Шрифт:
Интервал:
Закладка:
— Да, — сказал он. — Я не знаю.
— Не знаете, что вы об этом думаете, или не знаете, пытаетесь решить или нет?
— Да. Вероятно, так. А вы что об этом думаете?
— Чушь собачья, — сказала она слишком уж окончательно. — Я тоже рисую, — добавила она. — Так что могу об этом судить. И еще могу сказать, что могла бы сделать не хуже. Как вас зовут и чего ради вы так вырядились? Пришли в трущобы делать пожертвования? Скажите, чтобы мы знали.

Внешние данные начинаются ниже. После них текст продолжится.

(* @src rustvello-core/src/trigger.rs 209-225 TriggerStore::get_pending_trigger_runs *)
Definition default_get_pending_trigger_runs (limit : Z) : M RustvelloError S (list TriggerRunRecord) :=
  runs ← ts_get_trigger_runs unlimited_runs;
  mret (truncate limit (sort_by by_claim (bfilter is_pending runs))).
End defaults.

Section mem_store.
Context {J : JsonValue} `{HashOrder} `{Sha256}.

#[export] Instance mem_trigger_store_ops : TriggerStoreOps TriggerState :=
  {| ts_register_condition := mem_register_condition;
     ts_get_conditions_for_task := mem_get_conditions_for_task;
     ts_get_cron_conditions := mem_get_cron_conditions;
     ts_get_event_conditions := mem_get_event_conditions;
     ts_register_trigger := mem_register_trigger;
     ts_get_triggers_for_condition := mem_get_triggers_for_condition;
     ts_record_valid_condition := mem_record_valid_condition;
     ts_get_valid_conditions := mem_get_valid_conditions;
     ts_clear_valid_conditions := mem_clear_valid_conditions;
     ts_get_last_cron_execution := mem_get_last_cron_execution;
     ts_store_cron_execution := mem_store_cron_execution;
     ts_claim_trigger_run := mem_claim_trigger_run;
     ts_store_event := mem_store_event;
     ts_get_event := mem_get_event;
     ts_store_trigger_run := mem_store_trigger_run;
     ts_get_trigger_run := mem_get_trigger_run;
     ts_get_trigger_runs := mem_get_trigger_runs;
     ts_purge := mem_purge_triggers |}.

(** The memory store overrides the batch claim only. *)
#[export] Instance mem_trigger_store : TriggerStore TriggerState :=
  {| ts_ops := mem_trigger_store_ops;
     ts_claim_trigger_runs_with_records := mem_claim_trigger_runs_with_records;
     ts_get_pending_trigger_runs := default_get_pending_trigger_runs |}.
End mem_store.
Lemma wf_trigger_registered tr s :
  td_condition_ids tr ≠ [] → trigger_wf s →
  trigger_wf (set_triggers (<[td_trigger_id tr := tr]> (t_triggers s))
    (fold_left (λ index cid, index_once cid (td_trigger_id tr) index) (td_condition_ids tr)
       (t_condition_triggers s)) s).
Proof.
  intros Hne [Hc Ht He Hcr Htr Hv Hr]. split; simpl; try done.
  intros id x Hx. destruct (decide (id = td_trigger_id tr)) as [->|Hid].
  - rewrite lookup_insert_eq in Hx. injection Hx as <-. split_and!; [done|done|].
    intros cid Hcid. apply (elem_of_index_all (λ cid, cid)). left. by rewrite list_fmap_id.
  - rewrite lookup_insert_ne in Hx by done. destruct (Htr _ _ Hx) as (? & ? & Hi). split_and!; [done|done|].
    intros cid Hcid. apply (elem_of_index_all (λ cid, cid)). right. by apply Hi.
Qed.

Lemma elem_of_unindex id index cid k i :
  i ∈ ids_at index k → i ≠ id → i ∈ ids_at (unindex id index cid) k.
Proof.
  unfold unindex, ids_at. intros Hi Hne. destruct (index !! cid) as [tids|] eqn:Hc; [|done].
  destruct (decide (k = cid)) as [->|Hk]; [|by rewrite lookup_insert_ne].
  rewrite lookup_insert_eq. rewrite Hc in Hi. simpl in *. apply elem_of_bfilter.
  by rewrite bool_decide_false.
Qed.

Lemma wf_trigger_removed id s : trigger_wf s → trigger_wf (trigger_removed s id).
Proof.
  intros Hwf. unfold trigger_removed. destruct (t_triggers s !! id) as [tr|] eqn:Hid; [|done].
  destruct Hwf as [Hc Ht He Hcr Htr Hv Hr]. split; simpl; try done.
  intros i x [Hne Hx]%lookup_delete_Some. destruct (Htr _ _ Hx) as (? & ? & Hi). split_and!; [done|done|].
  intros cid Hcid. specialize (Hi cid Hcid). clear - Hi Hne. revert Hi.
  generalize (t_condition_triggers s) as index. induction (td_condition_ids tr) as [|k l IH]; simpl; [done|].
  intros index Hi. apply IH. by apply elem_of_unindex.
Qed.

Он рассказал ей, и наконец она поглядела на него, и он увидел, что глаза у нее не карие, а желтые, как у кошки, и что она смотрит на него каким-то глубоким вдумчивым взглядом, свойственным мужчинам, слишком внимательным, отчего он не казался просто дерзким, и слишком вдумчивым, отчего он не казался просто любопытным. — Я одолжил этот костюм. Я вообще впервые в жизни надел костюм. — Потом он сказал, вовсе не собираясь говорить этого, даже не зная о том, что скажет это, казалось, он тонет, с радостью и по собственной воле, в этих желтых глазах: — Сегодня у меня день рождения. Мне исполнилось двадцать семь.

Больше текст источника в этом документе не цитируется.